Reputation: 346
I am using mbstowcs()
to convert a UTF-8 encoded char*
string to wchar_t*
, and the latter will be fed into _wfopen()
. However, I always get a NULL
pointer from _wfopen()
and I have found the problem is from the result of mbstowcs()
.
I prepared the following example and used printf
for debugging...
size_t out_size;
int requiredSize;
wchar_t *wc_filename;
char *utf8_filename = "C:/Users/xxxxxxxx/Desktop/\xce\xb1\xce\xb2\xce\xb3.stdf";
wchar_t *expected_output = L"C:/Users/xxxxxxxx/Desktop/αβγ.stdf";
printf("input: %s, length: %d\n", utf8_filename, strlen(utf8_filename));
printf("correct out length is %d\n", wcslen(expected_output));
// convertion start here
setlocale(LC_ALL, "C.UTF-8");
requiredSize = mbstowcs(NULL, utf8_filename, 0);
wc_filename = (wchar_t*)malloc( (requiredSize+1) * sizeof(wchar_t));
printf("requiredsize: %d\n", requiredSize);
if (!wc_filename) {
// allocation fail
free(wc_filename);
return -1;
}
out_size = mbstowcs(wc_filename, utf8_filename, requiredSize + 1);
if (out_size == (size_t)(-1)) {
// convertion fail
free(wc_filename);
return -1;
}
printf("out_size: %d, wchar name: %ls\n", out_size, wc_filename);
if (wcscmp (wc_filename, expected_output) != 0) {
printf("converted result is not correct\n");
}
free(wc_filename);
And the console output is:
input: C:/Users/xxxxxxxx/Desktop/αβγ.stdf, length: 37
correct out length is 34
requiredsize: 37
out_size: 37, wchar name: C:/Users/xxxxxxxx/Desktop/αβγ.stdf
converted result is not correct
I just don't know why expected_output
and wc_filename
have the same content but the length is different?

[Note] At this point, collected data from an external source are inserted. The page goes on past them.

(** ** Files *)

Lemma put_buffers_evolves (m : gmap Z Buf) ids bufs bufs' :
  mapM (fun b => m !! b) ids = Some bufs -> Forall2 buf_evolves bufs bufs' ->
  forall b, option_Forall2 buf_evolves (m !! b) (put_buffers ids bufs' m !! b).
Proof.
  unfold put_buffers. intros Hm Hr b. apply mapM_Some in Hm. revert bufs' Hr. induction Hm as [|id x ids bufs E Hm IH]; intros bufs' Hr.
  - inversion Hr; subst. cbn. rewrite (left_id_L ∅ (∪)). by apply option_Forall2_refl'.
  - inversion Hr as [|? y ? bufs2 Hxy Hr2]; subst. cbn [zip zip_with list_to_map foldr fst snd]. rewrite <- insert_union_l.
    destruct (decide (b = id)) as [->|Hne]; [rewrite lookup_insert_eq, E; by constructor|]. rewrite lookup_insert_ne by done. by apply IH.
Qed.

Lemma session_buffers_ok extra s t ts :
  core extra s -> tracing_sessions_ s !! t = Some ts ->
  exists bufs, mapM (fun b => GetBufferByID s b) (buffers_index ts) = Some bufs /\ Forall buf_ok bufs.
Proof.
  intros HC E. unfold GetBufferByID.
  assert (Hi : Forall (fun b => is_Some (buffers_ s !! b)) (buffers_index ts)).
  { apply Forall_forall. intros b Hb. destruct (so_bufs _ _ _ _ (co_session _ _ HC t ts E) b Hb) as (x & Ex & _). by eexists. }
  apply mapM_is_Some_2 in Hi as [bufs Eb]. exists bufs. split; [done|]. apply mapM_Some in Eb. apply Forall_forall. intros x Hx.
  apply list_elem_of_lookup_1 in Hx as [i Hi]. destruct (Forall2_lookup_r _ _ _ _ _ Eb Hi) as (b & _ & Ex). by apply (co_owned _ _ HC b).
Qed.

(** There are no more buffers than identifiers. *)
Lemma session_buffers_few extra s t ts bufs :
  core extra s -> tracing_sessions_ s !! t = Some ts -> mapM (fun b => GetBufferByID s b) (buffers_index ts) = Some bufs ->
  Z.of_nat (length bufs) <= kMaxTraceBufferID.
Proof.
  intros HC E Eb. apply length_mapM in Eb. pose proof (co_session _ _ HC t ts E) as Hs. pose proof (co_uses _ _ HC) as Hu. rewrite <- (co_max _ _ HC).
  assert (Hsub : buffers_index ts ⊆ seqZ 1 (max_id_ (buffer_ids_ s))).
  { intros b Hb. destruct (so_bufs _ _ _ _ Hs b Hb) as (buf & Ebuf & _). assert (Hd : b ∈ dom (buffers_ s)) by (by apply elem_of_dom_2 in Ebuf).
    assert (b <> 0) by (intros ->; by apply (us_zero _ _ Hu)). apply (us_ids _ _ Hu) in Hd as [H0 Hl]. apply lookup_lt_Some in Hl. pose proof (us_len _ _ Hu). apply elem_of_seqZ. lia. }
  apply NoDup_submseteq, submseteq_length in Hsub; [|apply Hs]. rewrite length_seqZ in Hsub. pose proof (us_max _ _ Hu). lia.
Qed.

Lemma sess_frame_emitted more ts : sess_frame ts (emitted more ts) /\ same_insts ts (emitted more ts) /\ write_period_ms (emitted more ts) = write_period_ms ts.
Proof.
  pose proof (sess_frame_refl ts) as Hf. destruct Hf. destruct more; (split; [split; assumption|done]).
Qed.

What did I do wrong here?
Upvotes: 1
Views: 305
Reputation: 69
Universal CRT supports UTF-8, but MSVCRT.DLL is not. When using MINGW, you need to link to UCRT.
Upvotes: 0
Reputation: 51815
The problem appears to be in your choice of locale name. Replacing the following:
setlocale(LC_ALL, "C.UTF-8");
with this:
setlocale(LC_ALL, "en_US.UTF-8");
fixes the issue on my system (Windows 10, MSVC, 64-bit build) – at least, the out_size
and requiredSize
are both 34
and the "converted result is not correct\n"
message doesn't show. Using "en_GB.UTF-8" also worked.
I'm not sure if the C Standard actually defines what locale names are, but this question/answer may be helpful: Valid Locale Names.
Note: As mentioned in the comment by Mgetz, using setlocale(LC_ALL, ".UTF-8");
also works – I guess that would be the minimal and most portable locale name to use.
Second note: You can check if the setlocale
call succeeded by comparing its return value to NULL
. Using your original local name will give an error message if you use the following code (but not if you remove the leading "C"):
if (setlocale(LC_ALL, "C.UTF-8") == NULL) {
printf("Error setting locale!\n");
}
Upvotes: 2